# Differentiable Top-k Classification Learning

Official implementation for our ICML 2022 Paper "Differentiable Top-k Classification Learning".
The `difftopk` library provides different differentiable sorting and ranking methods as well as a wrapper for using them
in a `TopKCrossEntropyLoss`. `difftopk` builds on PyTorch.
Paper @ [ArXiv](https://arxiv.org/abs/2206.07290),
Video @ [Youtube](https://www.youtube.com/watch?v=J-lZV72DCic).
## 💻 Installation
`difftopk` can be installed via pip from PyPI with
```shell
pip install difftopk
```
### Sparse Computation
For the functionality of evaluating the differentiable topk operators in a sparse way, the package `torch-sparse` has to be installed.
This can be done, e.g., via
```shell
pip install torch-scatter torch-sparse -f https://data.pyg.org/whl/torch-1.13.0+cpu.html
```
For more information on how to install `torch-sparse`, see [here](https://github.com/rusty1s/pytorch_sparse#installation).

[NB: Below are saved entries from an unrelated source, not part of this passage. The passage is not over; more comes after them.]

(* ===== verification/CrossCall.v ===== *)
(** Calls across cubicles: the hook that kernel/fig.py generates for every
    exported function ([hooked_<name>] and [_<name>_entry_point], with the code that
    [get_hook], [gen_pre_wrap] and [gen_post_wrap] put into the hooks of particular
    functions) and the coroutine switch it uses (kernel/coro.h).

    A call tree is executed with the protection keys as the hooks set them; the
    theorems show that each function runs with exactly the key of its own cubicle
    open, and that a call restores the state of its caller but for the memory that
    the hooks of the allocator hand over. *)
From S2P Require Import Prelude Windows Monitor Faults Boot.
From stdpp Require Import base numbers strings gmap list.
#[local] Open Scope Z_scope.

(** ** State *)

Inductive coro_state_t : Type :=
| CORO_NEW
| CORO_RUNNING
| CORO_FINISHED.

#[global] Instance coro_state_eq_dec : EqDecision coro_state_t.
Proof. solve_decision. Defined.

(** The globals of the generated code: one coroutine per hooked function.  [words] is
    the memory that the hooks read. *)
Record xstate := Xstate {
  xmon : monitor;
  layer : Z;
  prev_module : list Z;          (* enum modules prev_module[16] *)
  remap : list Z;                (* char remap[E_END] *)
  coros : gmap Z coro_state_t;
  words : gmap Z Z               (* address -> 64-bit word *)
}.

Definition MAX_LAYERS : nat := 16.

Definition set_xmon (m : monitor) (s : xstate) : xstate :=
  Xstate m (layer s) (prev_module s) (remap s) (coros s) (words s).

Definition on_mon {A} (m : M monitor A) : M xstate A := fun s =>
  match m (xmon s) with
  | Ok (a, x) => Ok (a, set_xmon x s)
  | Spin => Spin
  | Abort => Abort
  | Undef => Undef
  end.
Lemma pfree_correct_witness :
  exists b', bbuddy_pfree 4210688 3 demo_buddy1 = Ok (tt, b') /\ well_formed b' /\
    run_status (memr_head demo_buddy1) (memr_head b') 4210688 (2 ^ 2) true /\
    same_shape (memr_head demo_buddy1) (memr_head b') /\
    nr_free_pages b' = u64 (nr_free_pages demo_buddy1 + 2 ^ 2).
Proof.
  destruct (so_live _ demo_sys 4210688 2) as (_ & Hal & Hsp & Hno); [reflexivity|].
  pose proof (pfree_correct demo_buddy1 4210688 3 (so_wf _ demo_sys) ltac:(lia)) as H.
  change (Z.log2_up 3) with 2 in H. exact (H Hal Hsp Hno).
Defined.

Lemma buddy_runs_safe_witness :
  exists s, rtc buddy_step (demo_buddy, ∅) s /\ s.2 !! 4210688 = Some 2 /\
  (forall a o a' o' va, s.2 !! a = Some o -> s.2 !! a' = Some o' ->
     covers o a va -> covers o' a' va -> a = a') /\
  (forall a o va, s.2 !! a = Some o -> covers o a va -> page_free (memr_head s.1) va = false) /\
  (forall n, 1 <= n <= 2 ^ 51 -> exists r b', bbuddy_palloc n s.1 = Ok (r, b')) /\
  (forall n a, 1 <= n <= 2 ^ 51 -> s.2 !! a = Some (Z.log2_up n) -> exists b', bbuddy_pfree a n s.1 = Ok (tt, b')).
Proof.
  exists (demo_buddy1, <[4210688 := 2]> ∅). split; [apply rtc_once; exact demo_step|]. split; [reflexivity|].
  apply (buddy_runs_safe demo_buddy); [exact demo_buddy_wf|apply rtc_once; exact demo_step].
Defined.

Lemma palloc_pfree_roundtrip_witness :
  exists b2, bbuddy_pfree 4210688 3 demo_buddy1 = Ok (tt, b2) /\ nr_free_pages b2 = nr_free_pages demo_buddy /\
    forall va, page_free (memr_head b2) va = page_free (memr_head demo_buddy) va.
Proof.
  apply (palloc_pfree_roundtrip demo_buddy 3 4210688);
    [exact demo_buddy_wf|lia|vm_compute; split; [discriminate|reflexivity]|exact demo_palloc].
Defined.

Lemma init_correct_witness :
  exists b, uk_allocbbuddy_init 4194304 (64 * 4096) = Ok (Some b) /\ well_formed b /\ nr_free_pages b = 61 /\
    forall va, page_free (memr_head b) va = (4206592 <=? va) && (va <? 4456448).
Proof. apply (init_correct 4194304 (64 * 4096)); vm_compute; (reflexivity || discriminate). Defined.
Lemma malloc_ok st objs size :
  heap_ok st objs -> 0 < size <= malloc_max ->
  exists r st', uk_malloc_ifpages size st = Ok (r, st') /\ a_bytes st' = a_bytes st /\
    (r = 0 /\ heap_ok st' objs \/
     r <> 0 /\ r mod 16 = 0 /\ objs !! r = None /\ heap_ok st' (<[r := size]> objs)).
Proof.
  intros Hok Hs. unfold malloc_max in Hs. unfold uk_malloc_ifpages, SIZEOF_METADATA. replace (size =? 0) with false by lia.
  unfold u64. rewrite Z.mod_small by lia. rewrite size_to_num_pages_eq by lia.
  set (n := (16 + size + 4095) / 4096). assert (1 <= n <= 2 ^ 51) as Hn by (subst n; divlia).
  destruct (palloc_cases st objs n Hok Hn) as [(p & E & H)|(p & base & E & B1 & B2 & B3 & H)];
    rewrite (bind_ret _ _ _ _ _ E).
  - eexists _, _. split; [done|]. split; [done|]. by left.
  - rewrite (bind_ret _ _ _ tt _) by (by apply modify_ok). eexists _, _. split; [done|]. split; [done|]. right.
    assert (base + 16 <> 0 /\ (base + 16) mod 16 = 0) as [H0 H16] by divlia.
    split; [done|]. split; [done|]. simpl.
    assert (Em : uk_get_metadata (base + 16) = Ok base).
    { unfold uk_get_metadata, SIZEOF_METADATA. rewrite ALIGN_DOWN_page. unfold PAGE_SIZE.
      assert (4096 <= base) by divlia. replace (base + 16 <? 4096 + 16) with false by lia.
      replace (4096 * ((base + 16) / 4096)) with base by divlia. by replace (base =? base + 16) with false by lia. }
    apply H; [done|lia|unfold SIZEOF_METADATA; lia|lia|]. subst n. divlia.
Qed.

Lemma memalign_ok st objs k size :
  heap_ok st objs -> 3 <= k <= 61 -> 0 < size <= malloc_max ->
  exists r st', uk_posix_memalign_ifpages (2 ^ k) size st = Ok (r, st') /\ a_bytes st' = a_bytes st /\
    (r = (ENOMEM, None) /\ heap_ok st' objs \/
     exists ptr, r = (0, Some ptr) /\ ptr <> 0 /\ (2 ^ k | ptr) /\ objs !! ptr = None /\ heap_ok st' (<[ptr := size]> objs)).
Proof.
  intros Hok Hk Hs. unfold malloc_max in Hs. unfold uk_posix_memalign_ifpages.
  rewrite memalign_valid by done. replace (size =? 0) with false by lia.
  destruct (memalign_layout_ok k Hk) as (j & pad & -> & Hj & Hkj & Hpj & Hpad & Hcase).
  pose proof (Z.pow_pos_nonneg 2 j). unfold u64. rewrite Z.mod_small by lia. rewrite size_to_num_pages_eq by lia.
  set (n := (size + pad + 2 ^ j + 4095) / 4096).
  assert (size + pad + 2 ^ j <= 4096 * n < size + pad + 2 ^ j + 4096) as Hn by (subst n; divlia).
  assert (16 + 2 ^ j <= 4096 * n) by (destruct Hcase as [?|E]; [lia|rewrite E in *; lia]).
  destruct (palloc_cases st objs n Hok ltac:(lia)) as [(p & E & H1)|(p & base & E & B1 & B2 & B3 & H1)];
    rewrite (bind_ret _ _ _ _ _ E).
  - eexists _, _. split; [done|]. split; [done|]. by left.
  - destruct (ALIGN_UP_object base j) as (D1 & D2 & D3 & D4); [done|done|lia|lia|]. unfold SIZEOF_METADATA.
    set (ptr := ALIGN_UP (base + 16) (2 ^ j)) in *.
    destruct (uk_get_metadata_spec base ptr) as (m & Em & M1 & M2 & _); [lia..|].
    rewrite (bind_ret _ _ _ m _) by (by apply lift_ok).
    rewrite (bind_ret _ _ _ tt _) by (unfold uk_assert; by replace (base <=? m) with true by lia).
    rewrite (bind_ret _ _ _ tt _) by (by apply modify_ok).
    eexists _, _. split; [done|]. split; [done|]. right. exists ptr. split; [done|]. split; [lia|]. split.
    { etrans; [|exact D1]. exists (2 ^ (j - k)). rewrite <- Z.pow_add_r by lia. f_equal. lia. }
    apply H1; [done|done|done|lia|]. destruct Hcase as [|Hcase]; [lia|]. rewrite (D4 Hcase). subst j. lia.
Qed.

(** ** Release *)

Lemma free_ok st objs ptr sz :
  heap_ok st objs -> objs !! ptr = Some sz ->
  exists st', uk_free_ifpages ptr st = Ok (tt, st') /\ a_bytes st' = a_bytes st /\ heap_ok st' (delete ptr objs).
Proof.
  intros (runs & Hok & Hobj & Hinj) Hp. destruct (Hobj ptr sz Hp) as (Hsz & base & n & Ho).
  pose proof Ho as (m & Em & Hm & Hrun & B1 & B2 & B3). destruct (pa_run _ _ _ _ Hok Hrun) as (R1 & R2 & R3 & R4).
  unfold uk_free_ifpages. unfold SIZEOF_METADATA in B2. replace (ptr =? 0) with false by lia.
  rewrite (bind_ret _ _ _ m st) by (by apply lift_ok).
  rewrite (bind_ret _ _ _ (Metadata n base) st) by (by apply deref_ok). simpl.
  rewrite (bind_ret _ _ _ tt st) by (unfold uk_assert; by replace (base =? 0) with false by lia).
  rewrite (bind_ret _ _ _ tt st) by (unfold uk_assert; by replace (n =? 0) with false by lia).
  destruct (pa_pfree_spec _ _ _ _ Hok Hrun) as (p & E & Hok'). rewrite (on_pages_run _ _ _ _ E).
  eexists. split; [done|]. split; [done|]. exists (delete base runs). split; [done|].
  assert (Hkeep : forall q s, delete ptr objs !! q = Some s -> exists b0 n0,
            object_at st runs q s b0 n0 /\ object_at (AState p (a_meta st) (a_bytes st)) (delete base runs) q s b0 n0).
  { intros q s [Hne Hq]%lookup_delete_Some. destruct (Hobj q s Hq) as (_ & b0 & n0 & Oq). exists b0, n0. split; [done|].
    pose proof Oq as (m0 & E0 & Hm0 & Hr0 & C). exists m0. split_and!; try done; try apply C.
    rewrite lookup_delete_ne; [done|]. intros <-. apply Hne.
    rewrite Hrun in Hr0. injection Hr0 as <-. by eapply Hinj. }
  split.
  - intros q s Hq. destruct (Hkeep q s Hq) as (b0 & n0 & _ & Oq). apply lookup_delete_Some in Hq as [_ Hq].
    destruct (Hobj q s Hq) as (Hs & _). eauto.
  - intros q s q' s' b0 n0 Hq Hq' O1 O2.
    destruct (Hkeep q s Hq) as (b1 & n1 & O1' & O1''). destruct (Hkeep q' s' Hq') as (b2 & n2 & O2' & O2'').
    destruct (object_at_inj _ _ _ _ _ _ _ _ _ O1 O1'') as [<- <-]. destruct (object_at_inj _ _ _ _ _ _ _ _ _ O2 O2'') as [<- <-].
    apply lookup_delete_Some in Hq as [_ Hq], Hq' as [_ Hq']. by eapply Hinj.
Qed.
Lemma seg_put_lookup (d l : list Z) s x :
  (s + length l <= length d)%nat ->
  (take s d ++ l ++ drop (s + length l) d) !! x =
  if decide (s <= x < s + length l)%nat then l !! (x - s)%nat else d !! x.
Proof.
  intros Hb. assert (length (take s d) = s) by (rewrite length_take; lia). destruct (decide _) as [Hx|Hx].
  - rewrite lookup_app_r by lia. rewrite lookup_app_l by lia. f_equal. lia.
  - destruct (decide (x < s)%nat).
    + rewrite lookup_app_l by lia. by apply lookup_take_lt.
    + rewrite lookup_app_r by lia. rewrite lookup_app_r, lookup_drop by lia. f_equal. lia.
Qed.

Lemma put_one d p l :
  let idx := p mod Z.of_nat (length d) in
  (0 < length d)%nat -> idx + Z.of_nat (length l) <= Z.of_nat (length d) ->
  exists d', seg_put d idx l = Ok d' /\ written d d' p l.
Proof.
  intros idx Hd Hb. pose proof (Z.mod_pos_bound p (Z.of_nat (length d)) ltac:(lia)) as Hi. fold idx in Hi.
  eexists. split; [apply seg_put_ok; lia|]. split; [rewrite !length_app, length_take, length_drop; lia|].
  intros x Hx. rewrite seg_put_lookup by lia. cbv zeta. rewrite <- Zminus_mod_idemp_r. fold idx.
  destruct (decide (Z.to_nat idx <= x)%nat).
  - rewrite (Z.mod_small (Z.of_nat x - idx)) by lia. destruct (decide _), (Z.ltb_spec (Z.of_nat x - idx) (Z.of_nat (length l))); try lia; [|done].
    f_equal. lia.
  - rewrite <- (Z.mod_unique_pos (Z.of_nat x - idx) (Z.of_nat (length d)) (-1) (Z.of_nat x - idx + Z.of_nat (length d))) by lia.
    destruct (decide _); [lia|]. by replace (Z.of_nat x - idx + Z.of_nat (length d) <? Z.of_nat (length l)) with false by lia.
Qed.

Lemma put_two d p l1 l2 :
  let idx := p mod Z.of_nat (length d) in
  (0 < length d)%nat -> idx + Z.of_nat (length l1) = Z.of_nat (length d) -> Z.of_nat (length l2) <= idx ->
  exists d1 d', seg_put d idx l1 = Ok d1 /\ seg_put d1 0 l2 = Ok d' /\ written d d' p (l1 ++ l2).
Proof.
  intros idx Hd H1 H2. pose proof (Z.mod_pos_bound p (Z.of_nat (length d)) ltac:(lia)) as Hi. fold idx in Hi.
  set (d1 := take (Z.to_nat idx) d ++ l1 ++ drop (Z.to_nat idx + length l1) d).
  assert (length d1 = length d) as Hl by (unfold d1; rewrite !length_app, length_take, length_drop; lia).
  eexists d1, _. split; [apply seg_put_ok; lia|]. split; [apply seg_put_ok; lia|].
  split; [rewrite !length_app, length_take, length_drop; lia|]. intros x Hx. rewrite seg_put_lookup by lia.
  cbv zeta. rewrite <- Zminus_mod_idemp_r. fold idx. rewrite length_app, Nat2Z.inj_add. destruct (decide (Z.to_nat idx <= x)%nat).
  - rewrite (Z.mod_small (Z.of_nat x - idx)) by lia. destruct (decide _); [lia|].
    unfold d1. rewrite seg_put_lookup by lia. destruct (decide _); [|lia].
    replace (Z.of_nat x - idx <? Z.of_nat (length l1) + Z.of_nat (length l2)) with true by lia.
    rewrite lookup_app_l by lia. f_equal. lia.
  - rewrite <- (Z.mod_unique_pos (Z.of_nat x - idx) (Z.of_nat (length d)) (-1) (Z.of_nat x - idx + Z.of_nat (length d))) by lia.
    destruct (decide _) as [Hx2|Hx2].
    + replace (Z.of_nat x - idx + Z.of_nat (length d) <? Z.of_nat (length l1) + Z.of_nat (length l2)) with true by lia.
      rewrite lookup_app_r by lia. f_equal. lia.
    + replace (Z.of_nat x - idx + Z.of_nat (length d) <? Z.of_nat (length l1) + Z.of_nat (length l2)) with false by lia.
      unfold d1. rewrite seg_put_lookup by lia. by destruct (decide _); [lia|].
Qed.

(** ** The counters *)

Lemma u64_mod_cap b k x : ring_ok b k -> u64 x mod capacity b = x mod capacity b.
Proof.
  intros H. unfold u64. rewrite (ro_cap _ _ H). apply Z.mod_mod_divide. pose proof (ro_order _ _ H).
  exists (2 ^ (64 - k)). rewrite <- Z.pow_add_r by lia. f_equal. lia.
Qed.

Lemma avail_range b k : ring_ok b k -> 0 <= pipe_buf_get_available b <= capacity b.
Proof. intros H. split; [apply Z.mod_pos_bound; lia|apply (ro_avail _ _ H)]. Qed.

Lemma free_space b k : ring_ok b k -> pipe_buf_get_free_space b = capacity b - pipe_buf_get_available b.
Proof.
  intros H. pose proof (avail_range b k H). pose proof (ring_cap b k H). unfold pipe_buf_get_free_space.
  apply u64_small. lia.
Qed.

Lemma prod_idx b k : ring_ok b k -> (cons b + pipe_buf_get_available b) mod capacity b = prod b mod capacity b.
Proof.
  intros H. rewrite <- Zplus_mod_idemp_r. unfold pipe_buf_get_available. rewrite (u64_mod_cap b k) by done.
  rewrite Zplus_mod_idemp_r. f_equal. lia.
Qed.

Lemma queue_length b k : ring_ok b k -> Z.of_nat (length (queue b)) = pipe_buf_get_available b.
Proof. intros H. pose proof (avail_range b k H). unfold queue. rewrite window_length. lia. Qed.

(** The number of bytes after producing and after consuming [n]. *)
Lemma avail_produce d c p e n :
  0 <= u64 (p - e) + n < 2 ^ 64 ->
  pipe_buf_get_available (PipeBuf d c (u64 (p + n)) e) = u64 (p - e) + n.
Proof.
  intros H. unfold pipe_buf_get_available. simpl. unfold u64 in *. rewrite Zminus_mod_idemp_l.
  rewrite <- (Z.mod_small ((p - e) mod 2 ^ 64 + n) (2 ^ 64)) by done. rewrite Zplus_mod_idemp_l. f_equal. lia.
Qed.

Lemma avail_consume d c p e n :
  0 <= n <= u64 (p - e) ->
  pipe_buf_get_available (PipeBuf d c p (u64 (e + n))) = u64 (p - e) - n.
Proof.
  intros H. unfold pipe_buf_get_available. simpl. unfold u64 in *. rewrite Zminus_mod_idemp_r.
  pose proof (Z.mod_pos_bound (p - e) (2 ^ 64) ltac:(lia)).
  rewrite <- (Z.mod_small ((p - e) mod 2 ^ 64 - n) (2 ^ 64)) by lia. rewrite Zminus_mod_idemp_l. f_equal. lia.
Qed.
(** [vp2 = 0]: there is no destination file. *)
Definition ramfs_rename (dvp1 vp1 dvp2 vp2 a_node a_name : Z) (name2 : string) : M rstate Z :=
  error ← (if vp2 =? 0 then mret 0
           else d2 ← vnode_at dvp2; v2 ← vnode_at vp2; ramfs_remove_node (v_data d2) (v_data v2));
  if negb (error =? 0) then mret error else
  v1 ← vnode_at vp1;
  if dvp1 =? dvp2 then ramfs_rename_node (v_data v1) a_name name2
  else
    let old_np := v_data v1 in
    o ← node old_np;
    d2 ← vnode_at dvp2;
    np ← ramfs_add_node (v_data d2) a_node a_name name2 (rn_type o);
    if np =? 0 then mret ENOMEM else
    (if rn_buf o =? 0 then mret tt
     else
       upd_node np (with_buf (rn_buf o) (rn_bufsize o));;
       upd_node np (with_size (rn_size o));;
       upd_node old_np (with_buf 0 (rn_bufsize o)));;
    d1 ← vnode_at dvp1;
    _ ← ramfs_remove_node (v_data d1) old_np;
    mret 0.

Record dirent := Dirent { d_isdir : bool; d_islnk : bool; d_name : string; d_fileno : Z }.

(** The [i]-th next node; 0 past the end. *)
Fixpoint skip_nodes (i : nat) (np : Z) : M rstate Z :=
  match i with
  | O => mret np
  | S j => n ← node np; if rn_next n =? 0 then mret 0 else skip_nodes j (rn_next n)
  end.

(** The result, the entry and the new offset of the file.  With a negative
    offset the loop runs to the end of the list. *)
Definition ramfs_readdir (vp f_offset : Z) : M rstate (Z * option dirent * Z) :=
  v ← vnode_at vp;
  upd_node (v_data v) (with_times None now None);;
  if f_offset =? 0 then mret (0, Some (Dirent true false "." 0), 1) else
  if f_offset =? 1 then mret (0, Some (Dirent true false ".." 1), 2) else
  dn ← node (v_data v);
  if rn_child dn =? 0 then mret (ENOENT, None, f_offset) else
  total ← gets (fun s => size (nodes s));
  np ← skip_nodes (if f_offset <? 0 then total else Z.to_nat (f_offset - 2)) (rn_child dn);
  if np =? 0 then mret (ENOENT, None, f_offset) else
  n ← node np;
  mret (0, Some (Dirent (bool_decide (rn_type n = VDIR)) (bool_decide (rn_type n = VLNK)) (rn_name n) f_offset), f_offset + 1).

### Example for Full Installation from Scratch and with all Dependencies
<details>
<summary>(<i>click to expand</i>)</summary>
Depending on your system, the following commands will have to be adjusted.
```shell
virtualenv -p python3 .env_topk
. .env_topk/bin/activate
pip install boto3 numpy requests scikit-learn tqdm
pip install torch==1.13.0+cu116 torchvision==0.14.0+cu116 -f https://download.pytorch.org/whl/torch_stable.html
pip install diffsort
# optional for torch-sparse
FORCE_CUDA=1 pip install --no-cache-dir torch-scatter torch-sparse -f https://data.pyg.org/whl/torch-1.13.0+cu116.html
pip install .
```
</details>
---
## 👩💻 Documentation
The `difftopk` library provides of differentiable sorting and ranking methods as well as a wrapper for using them in a
`TopKCrossEntropyLoss`. The differentiable sorting and ranking methods included are:
* Variants of Differentiable Sorting Networks
* `bitonic` Bitonic Differentiable Sorting Networks (sparse)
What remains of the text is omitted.